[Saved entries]
-*-

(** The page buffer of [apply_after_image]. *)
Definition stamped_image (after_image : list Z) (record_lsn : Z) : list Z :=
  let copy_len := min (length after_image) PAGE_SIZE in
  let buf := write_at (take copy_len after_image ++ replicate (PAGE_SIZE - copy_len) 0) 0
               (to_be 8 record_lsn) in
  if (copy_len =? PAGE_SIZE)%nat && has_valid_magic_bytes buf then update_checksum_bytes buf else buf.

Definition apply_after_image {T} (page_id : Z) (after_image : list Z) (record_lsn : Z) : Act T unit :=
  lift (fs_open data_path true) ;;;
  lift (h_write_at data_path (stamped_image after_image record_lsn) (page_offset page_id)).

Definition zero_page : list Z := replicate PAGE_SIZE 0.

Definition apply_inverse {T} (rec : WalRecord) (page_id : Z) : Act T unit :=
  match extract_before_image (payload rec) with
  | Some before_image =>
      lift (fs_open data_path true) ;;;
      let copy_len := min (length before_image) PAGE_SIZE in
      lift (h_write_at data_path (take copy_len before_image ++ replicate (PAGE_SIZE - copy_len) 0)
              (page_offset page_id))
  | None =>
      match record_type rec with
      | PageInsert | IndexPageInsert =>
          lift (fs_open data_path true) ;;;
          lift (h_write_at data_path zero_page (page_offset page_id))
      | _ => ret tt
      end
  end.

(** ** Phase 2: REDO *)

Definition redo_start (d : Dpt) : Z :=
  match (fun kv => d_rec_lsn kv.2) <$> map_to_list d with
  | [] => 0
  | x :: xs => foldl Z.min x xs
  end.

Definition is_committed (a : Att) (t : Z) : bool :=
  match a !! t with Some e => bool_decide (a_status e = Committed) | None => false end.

-*-

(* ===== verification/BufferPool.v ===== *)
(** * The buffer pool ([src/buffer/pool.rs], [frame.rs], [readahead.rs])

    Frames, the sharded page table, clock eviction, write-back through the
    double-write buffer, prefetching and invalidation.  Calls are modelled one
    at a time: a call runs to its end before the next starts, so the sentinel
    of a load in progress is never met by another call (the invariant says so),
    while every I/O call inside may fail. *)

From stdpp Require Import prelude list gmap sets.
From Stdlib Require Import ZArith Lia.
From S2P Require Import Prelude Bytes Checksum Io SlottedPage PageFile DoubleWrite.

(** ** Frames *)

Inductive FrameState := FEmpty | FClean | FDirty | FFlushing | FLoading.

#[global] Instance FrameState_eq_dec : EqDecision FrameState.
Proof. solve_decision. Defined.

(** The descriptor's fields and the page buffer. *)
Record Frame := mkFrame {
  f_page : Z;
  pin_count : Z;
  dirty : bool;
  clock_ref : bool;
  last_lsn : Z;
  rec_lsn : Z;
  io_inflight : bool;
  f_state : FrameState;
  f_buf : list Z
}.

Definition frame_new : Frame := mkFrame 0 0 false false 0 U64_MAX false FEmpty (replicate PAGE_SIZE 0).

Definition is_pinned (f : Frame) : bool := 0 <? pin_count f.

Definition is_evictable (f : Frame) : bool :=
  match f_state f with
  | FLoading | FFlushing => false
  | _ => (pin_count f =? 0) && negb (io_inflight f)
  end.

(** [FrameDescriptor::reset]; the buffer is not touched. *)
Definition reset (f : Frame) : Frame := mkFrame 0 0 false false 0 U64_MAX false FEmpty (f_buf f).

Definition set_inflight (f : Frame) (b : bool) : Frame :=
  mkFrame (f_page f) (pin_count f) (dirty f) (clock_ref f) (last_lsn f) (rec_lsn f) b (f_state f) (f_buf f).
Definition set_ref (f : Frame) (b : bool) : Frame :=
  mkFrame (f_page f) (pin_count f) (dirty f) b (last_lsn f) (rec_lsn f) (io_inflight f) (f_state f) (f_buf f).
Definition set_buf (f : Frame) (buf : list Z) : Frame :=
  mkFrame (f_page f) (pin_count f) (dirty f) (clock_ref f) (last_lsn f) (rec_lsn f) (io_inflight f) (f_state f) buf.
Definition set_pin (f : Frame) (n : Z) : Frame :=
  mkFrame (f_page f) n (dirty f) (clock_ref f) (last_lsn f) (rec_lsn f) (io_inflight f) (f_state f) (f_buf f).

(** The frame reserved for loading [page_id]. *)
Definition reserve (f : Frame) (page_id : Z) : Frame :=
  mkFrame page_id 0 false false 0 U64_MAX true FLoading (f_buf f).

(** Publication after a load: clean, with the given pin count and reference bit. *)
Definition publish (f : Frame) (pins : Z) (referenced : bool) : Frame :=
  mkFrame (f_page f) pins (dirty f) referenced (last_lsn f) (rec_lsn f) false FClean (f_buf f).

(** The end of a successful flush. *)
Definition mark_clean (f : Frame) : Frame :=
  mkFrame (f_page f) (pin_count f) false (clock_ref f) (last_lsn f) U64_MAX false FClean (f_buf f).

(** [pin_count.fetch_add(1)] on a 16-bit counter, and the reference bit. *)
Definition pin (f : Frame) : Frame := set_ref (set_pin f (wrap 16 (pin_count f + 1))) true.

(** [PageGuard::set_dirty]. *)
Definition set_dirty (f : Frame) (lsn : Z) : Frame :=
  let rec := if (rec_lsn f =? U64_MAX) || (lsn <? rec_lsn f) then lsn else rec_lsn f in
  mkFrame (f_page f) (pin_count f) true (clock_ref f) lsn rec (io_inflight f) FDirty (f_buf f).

-*-

▶ [Assignment] Of the lines above, extract only those from the line with "(** The page" to the line with "(to_be 8 record_lsn) in", both included, exactly as written.

▶ [Your solution]
(** The page buffer of [apply_after_image]. *)
Definition stamped_image (after_image : list Z) (record_lsn : Z) : list Z :=
  let copy_len := min (length after_image) PAGE_SIZE in
  let buf := write_at (take copy_len after_image ++ replicate (PAGE_SIZE - copy_len) 0) 0
               (to_be 8 record_lsn) in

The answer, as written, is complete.